Devo dizer que a questão de saber se, no processo de redução, já anunciado, do elenco governativo, a Cultura vai ou não ser Ministério não me causa grande inquietação. Por exemplo, se António Costa dedicasse mais tempo à Cultura do que o habitual encontro de apoiantes do sector que promove sempre antes de eleições ou a presença numas inaugurações avulsas, talvez valesse a pena que existisse um Secretário de Estado da Cultura na directa dependência do Primeiro Ministro. Mas como sabemos não é isso que se passa.
Independentemente da conjuntura especial que temos vivido - pandemia,crise, guerra - a Cultura é sempre a parente pobre da atenção do Primeiro Ministro. Sobre a estrutura do Governo, qual o sentido de existir um titular da pasta da Cultura com assento no Conselho de Ministros, mas que não tem voz activa ou condições para convencer e obter apoio dos seus colegas de Governo, nomeadamente na área das finanças e da Economia, além dos Negócios Estrangeiros.
Porque pego nestas três áreas? Porque as finanças são estruturantes para se poder rever o financiamento no quadro do Orçamento de Estado, para se conseguir alterar a fiscalidade do sector, desde medidas de incentivo à compra de obras de arte por particulares ou empresas, e até à autonomia financeira de Museus e outras instituições, que continuam de mãos atadas, sujeitos a cativações e que nem sequer conseguem chegar aos apoios mecenáticos que eventualmente angariam; a Economia porque é aí que converge muito do que são indústrias criativas, o desenvolvimento digital e o turismo, áreas que numa série de países europeus estão associadas à pasta da Cultura; e, finalmente, os Negócios Estrangeiros porque tem a ver com a divulgação da língua e a promoção da cultura portuguesa fora das nossas fronteiras.
E nem vou tão longe quanto aqueles países que colocam a Cultura na mesma estrutura governamental que o Desporto, como acontece em Espanha. Atentemos na definição de actividades do Ministério da Cultura e dos Desportos em Espanha: “cabe ao Ministério da Cultura e Desporto a proposta e execução da política do Governo em matéria da promoção, protecção e difusão do património, protecção e difusão do património histórico espanhol, dos museus do estado e das artes, livro, leitura e criação literária, das actividades cinematográficas e audiovisuais, dos livros e bibliotecas estatais, assim como a promoção e a difusão da cultura espanhola, a dinamização das acções de cooperação cultural, e, em coordenação com o Ministério das Relações Exteriores, União Europeia e Cooperação das relações internacionais em matéria de Cultura. Da mesma forma compete-lhe a proposta e execução da política do Governo em matéria de Desporto.”

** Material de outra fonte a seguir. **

Lemma set_ref_spec k v m :
  fm_wf m -> key_ok k ->
  fm_wf (set_ref k v m) /\ _size (set_ref k v m) = _size m /\
  forall k', key_ok k' -> seek k' (set_ref k v m) =
    if eql k k' then (fun _ => v) <$> seek k m else seek k' m.
Proof.
  intros Hwf Hk. pose proof (home_range k m Hwf) as Hh. fold (home k m).
  destruct (wf_bucket (home k m) m Hwf Hh) as [Hd Hf].
  set (c := bucket_at (home k m) m) in *.
  assert (set_ref k v m = set_size (_size m) (set_bucket (home k m) (chain_set k v c) m)) as ->.
  { by destruct m. }
  split_and!; [|done|].
  - apply wf_set_bucket; [done..| | |].
    + by eapply keys_distinct_keys; [symmetry; apply keys_chain_set|].
    + by apply (Forall_keys (fun k0 => key_ok k0 /\ home k0 m = home k m) c); [symmetry; apply keys_chain_set|].
    + rewrite length_chain_set. fold c. lia.
  - intros k' Hk'. rewrite seek_set_bucket by done. rewrite (seek_home k m Hwf). fold c.
    destruct (eql k k') eqn:E.
    + rewrite <- (home_eql _ _ m Hk Hk' E), Z.eqb_refl, chain_find_set, E.
      by rewrite (chain_find_eql _ _ _ E).
    + case_if; zbool; [|done]. rewrite chain_find_set, E. subst c.
      rewrite <- Heqb. by rewrite (seek_home k' m Hwf).
Qed.

(** Filling a table from a list of distinct keys. *)
Lemma fill_spec f l nm :
  index_ok f -> keys_distinct l -> Forall (fun kv => key_ok (fst kv)) l -> fm_wf nm ->
  (forall k v, (k, v) ∈ l -> seek k nm = None) -> _size nm + zlen l < 2 ^ 50 ->
  let nm' := foldl (fun nm kv => set_ref (fst kv) (snd kv) (f (fst kv) nm)) nm l in
  fm_wf nm' /\ _size nm' = _size nm + zlen l /\
  forall k, key_ok k -> seek k nm' = match chain_find k l with Some v => Some v | None => seek k nm end.
Proof.
  intros Hf. revert nm. induction l as [|[k v] l IH]; intros nm Hd Hok Hwf Hn Hsz; simpl.
  { rewrite zlen_nil. split_and!; [done|lia|done]. }
  apply Forall_cons in Hok as [Hk Hok]. simpl in Hk. destruct Hd as [Hd1 Hd2]. rewrite zlen_cons in *. pose proof (zlen_nonneg l).
  destruct (Hf k nm Hwf Hk) as (Hw1 & Hs1 & Hz1); [lia|].
  rewrite (Hn k v) in * by (by left). simpl in *.
  destruct (set_ref_spec k v (f k nm) Hw1 Hk) as (Hw2 & Hz2 & Hs2).
  assert (forall k', key_ok k' -> seek k' (set_ref k v (f k nm)) = if eql k k' then Some v else seek k' nm) as Hs3.
  { intros k' Hk'. rewrite Hs2, !Hs1, eql_refl by done. simpl. by destruct (eql k k'). }
  destruct (IH (set_ref k v (f k nm))) as (Hw & Hz & Hs); [done..| |lia|].
  - intros k' v' Hin. rewrite Forall_forall in Hok. pose proof (Hok _ Hin) as Hk'. simpl in Hk'.
    rewrite Hs3 by done. destruct (eql k k') eqn:E.
    + exfalso. clear -Hd1 Hin E H. induction l as [|[k2 v2] l IH].
      { by apply not_elem_of_nil in Hin. }
      simpl in Hd1. apply elem_of_cons in Hin as [Hin|Hin].
      * injection Hin as <- <-. by rewrite eql_sym, E in Hd1.
      * destruct (eql k2 k); [done|]. auto.
    + by apply (Hn k' v'); right.
  - split_and!; [done|lia|]. intros k' Hk'. rewrite Hs, Hs3 by done.
    destruct (eql k k') eqn:E; [|done]. by rewrite <- (chain_find_eql _ _ _ E), Hd1.
Qed.

Lemma resize_with_spec f nbucket2 m m' :
  index_ok f -> fm_wf m -> _size m < 2 ^ 50 -> 1 <= nbucket2 <= 2 ^ 56 ->
  resize_with f nbucket2 m = Some m' ->
  fm_wf m' /\ _size m' = _size m /\ forall k, key_ok k -> seek k m' = seek k m.
Proof.
  intros Hf Hwf Hsz Hn. unfold resize_with. case_if; [done|]. unfold flatmap_round.
  destruct (find_power2_spec nbucket2 56 ltac:(lia) Hn) as (e & He & -> & Hge & _).
  destruct (wf_size m Hwf) as [Hel Hlf].
  assert (2 ^ e <= 2 ^ 56) by (apply Z.pow_le_mono_r; lia).
  destruct (init_wf (2 ^ e) (_load_factor m) new_flatmap) as (nm & -> & Hnw & Hnz & _ & Hns);
    [lia..|done|]. intros [= <-].
  destruct (fill_spec f (elements m) nm Hf) as (Hw & Hz & Hs);
    [by apply elements_distinct|by apply elements_ok|done|intros; apply Hns|lia|].
  split_and!; [done|lia|]. intros k Hk. rewrite Hs, Hns, elements_find by done. by destruct (seek k m).
Qed.

Lemma append_spec k m :
  fm_wf m -> key_ok k -> _size m < 2 ^ 50 -> seek k m = None ->
  let m' := set_size (u64 (_size m + 1))
              (set_bucket (home k m) (bucket_at (home k m) m ++ [(k, dflt)]) m) in
  fm_wf m' /\ (forall k', key_ok k' -> seek k' m' = if eql k k' then Some dflt else seek k' m) /\
  _size m' = _size m + 1.
Proof.
  intros Hwf Hk Hsz Hnone. pose proof (home_range k m Hwf) as Hh.
  destruct (wf_bucket (home k m) m Hwf Hh) as [Hd Hf].
  assert (0 <= _size m) as Hpos.
  { unfold fm_wf in Hwf. destruct (_buckets m) as [bl|]; [|done].
    pose proof (zlen_nonneg (concat bl)). lia. }
  rewrite u64_small by lia. rewrite (seek_home k m Hwf) in Hnone. simpl. split_and!; [| |done].
  - apply wf_set_bucket; [done..| | |].
    + by apply keys_distinct_snoc.
    + apply Forall_app. split; [done|]. by repeat constructor.
    + rewrite zlen_app, zlen_cons, zlen_nil. lia.
  - intros k' Hk'. rewrite seek_set_bucket by done. destruct (eql k k') eqn:E.
    + rewrite <- (home_eql _ _ m Hk Hk' E), Z.eqb_refl, chain_find_app; simpl.
      by rewrite <- (chain_find_eql _ _ _ E), Hnone, E.
    + case_if; zbool; [|done]. rewrite chain_find_app; simpl. rewrite E.
      rewrite (seek_home k' m Hwf), Heqb. by case_match.
Qed.

Lemma crowded_bound m :
  fm_wf m -> _size m < 2 ^ 50 -> is_too_crowded (_size m) m = true -> 1 <= _nbucket m < 2 ^ 55.
Proof.
  unfold fm_wf, is_too_crowded. destruct m as [sz nb [bl|] lf]; simpl; [|done].
  intros ((e & He & ->) & _ & Hs & Hlf & _) Hsz. pose proof (zlen_nonneg (concat bl)).
  assert (1 <= 2 ^ e <= 2 ^ 56).
  { pose proof (Z.pow_pos_nonneg 2 e). split; [lia|]. apply Z.pow_le_mono_r; lia. }
  rewrite !u64_small by nia. intros Hle. zbool. nia.
Qed.

Lemma index_op_ok fuel : index_ok (index_op dflt fuel).
Proof.
  induction fuel as [|fuel IH]; intros k m Hwf Hk Hsz;
    pose proof (append_spec k m Hwf Hk Hsz) as Happ; simpl;
    fold (home k m); rewrite (seek_home k m Hwf) in *;
    (destruct (chain_find k (bucket_at (home k m) m)) as [v|] eqn:Ef;
     [split_and!; [done| |lia]; intros k' Hk'; rewrite <- (seek_home k m Hwf) in Ef;
      destruct (eql k k') eqn:E; [|done]; by rewrite <- (seek_eql _ _ m Hwf Hk Hk' E)|]);
    specialize (Happ eq_refl); simpl in Happ;
    destruct (bucket_at (home k m) m) as [|x c] eqn:Eb; [done| |done|];
    (destruct (is_too_crowded (_size m) m) eqn:Ec; [|done]); [done|].
  destruct (resize_with (index_op dflt fuel) (u64 (_nbucket m + 1)) m) as [m'|] eqn:Er; [|done].
  pose proof (crowded_bound m Hwf Hsz Ec). rewrite u64_small in Er by lia.
  apply resize_with_spec in Er as (Hw & Hz & Hs); [|done..|lia].
  rewrite <- Eb, <- (seek_home k m Hwf) in Ef.
  destruct (IH k m' Hw Hk) as (Hw' & Hs' & Hz'); [lia|]. rewrite Hs, Ef in * by done.
  split_and!; [done| |lia]. intros k' Hk'. rewrite Hs', Hs by done. done.
Qed.

Lemma insert_spec k v m :
  fm_wf m -> key_ok k -> _size m < 2 ^ 50 ->
  fm_wf (insert dflt k v m) /\
  (forall k', key_ok k' -> seek k' (insert dflt k v m) = if eql k k' then Some v else seek k' m) /\
  _size (insert dflt k v m) = _size m + (match seek k m with Some _ => 0 | None => 1 end).
Proof.
  intros Hwf Hk Hsz. unfold insert.
  destruct (index_op_ok resize_depth k m Hwf Hk Hsz) as (Hw & Hs & Hz).
  destruct (set_ref_spec k v _ Hw Hk) as (Hw' & Hz' & Hs').
  split_and!; [done| |lia]. intros k' Hk'. rewrite Hs', !Hs, eql_refl by done. simpl. by destruct (eql k k').
Qed.

Lemma erase_spec k m :
  fm_wf m -> key_ok k -> _size m < 2 ^ 50 ->
  let '(n, old, m') := erase k m in
  fm_wf m' /\ old = seek k m /\ n = (match seek k m with Some _ => 1 | None => 0 end) /\
  _size m' = _size m - n /\
  forall k', key_ok k' -> seek k' m' = if eql k k' then None else seek k' m.
Proof.
  intros Hwf Hk Hlt. pose proof (home_range k m Hwf) as Hh. unfold erase.
  assert (initialized m = true) as -> by (unfold fm_wf, initialized in *; by destruct (_buckets m)).
  simpl. fold (home k m). rewrite (seek_home k m Hwf).
  destruct (wf_bucket (home k m) m Hwf Hh) as [Hd Hf].
  destruct (wf_size m Hwf) as [Hsz _].
  destruct (chain_find k (bucket_at (home k m) m)) as [v|] eqn:Ef.
  - assert (1 <= _size m) as Hpos.
    { rewrite Hsz. pose proof (elements_find k m Hwf Hk) as E. rewrite (seek_home k m Hwf), Ef in E.
      destruct (elements m) as [|x l]; [done|]. rewrite zlen_cons. pose proof (zlen_nonneg l). lia. }
    rewrite u64_small by lia. split_and!; [|done..|].
    + apply wf_set_bucket; [done..|by apply keys_distinct_erase| |].
      * rewrite Forall_forall in *. intros kv Hin. apply Hf. by eapply chain_erase_sublist.
      * rewrite (length_chain_erase _ _ v) by done. lia.
    + intros k' Hk'. rewrite seek_set_bucket by done. rewrite chain_find_erase by done.
      destruct (eql k k') eqn:E; case_if; zbool; try done.
      * by rewrite (home_eql _ _ m Hk Hk' E) in Heqb.
      * by rewrite (seek_home k' m Hwf), Heqb.
  - split_and!; [done..|lia|]. intros k' Hk'. destruct (eql k k') eqn:E; [|done].
    by rewrite <- (seek_eql _ _ m Hwf Hk Hk' E), (seek_home k m Hwf).
Qed.

Lemma clear_spec m :
  fm_wf m -> fm_wf (clear m) /\ _size (clear m) = 0 /\ forall k, seek k (clear m) = None.
Proof.
  intros Hwf. unfold clear. case_if; zbool.
  - split_and!; [done..|]. intros k. destruct (wf_size m Hwf) as [Hsz _].
    assert (elements m = []) as Hnil by (apply length_zero_iff_nil; unfold zlen in Hsz; lia).
    unfold fm_wf, seek, bucket_at, elements in *. destruct (_buckets m) as [bl|]; [|done].
    simpl in *. case_if; [done|]. apply concat_nil_Forall in Hnil.
    destruct (zget bl _) as [c|] eqn:E; [|done]. unfold zget in E. case_if_in E; [done|].
    rewrite Forall_lookup in Hnil. by rewrite (Hnil _ _ E).
  - unfold fm_wf in *. destruct m as [sz nb [bl|] lf]; simpl in *; [|done].
    destruct Hwf as (He & Hl & Hs & Hlf & Hb).
    assert (concat (map (fun _ : list (K * V) => @nil (K * V)) bl) = []) as Hc by (clear; induction bl; by simpl).
    assert (forall i c, zget (map (fun _ : list (K * V) => @nil (K * V)) bl) i = Some c -> c = []) as Hn.
    { intros i c. unfold zget. case_if; [done|]. rewrite list_lookup_fmap.
      destruct (bl !! _); [|done]. by intros [= <-]. }
    split_and!; [done| |by rewrite Hc|lia|lia| |done|].
    + unfold zlen in *. by rewrite length_map.
    + intros i c Hi. apply Hn in Hi as ->. split; [done|constructor].
    + intros k. unfold seek, bucket_at. simpl. destruct (zget _ _) eqn:E; [|done].
      by apply Hn in E as ->.
Qed.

Creio que faz sentido que a preservação e valorização do património tenha ligação com o turismo, assim como faz sentido que a gestão dos jogos de apostas sejam fonte de financiamento da actividade cultural, como também acontece numa série de países. E faz sentido que o desenvolvimento digital, tão ligado hoje em dia a áreas como o audiovisual, estejam também juntos. Nalguns países a Cultura e a Comunicação estão juntas, como aliás já acontece desde há uns anos em Portugal - mas esta ligação é sobretudo vista como forma de promover o desenvolvimento e a literacia digital. E, há até um país, a Suécia, onde o Ministério da Cultura é responsável por assuntos como actividade cultural, democracia, mídia, minorias nacionais, política juvenil e desenvolvimento da sociedade civil.
Aqui chegados, atingimos o cerne da questão: qual é a política cultural proposta - alguém sabe o que o Governo vai fazer, além das generalidades do programa eleitoral do PS? Quais os objetivos traçados? Até que ponto quer o Primeiro Ministro efectivamente mudar o curso das coisas e dotar a Cultura de mais peso e maior capacidade de acção? O nome escolhido pode ter algum significado, mas no fim do dia o que conta é a política cultural que no topo do Governo fôr aceite e definida.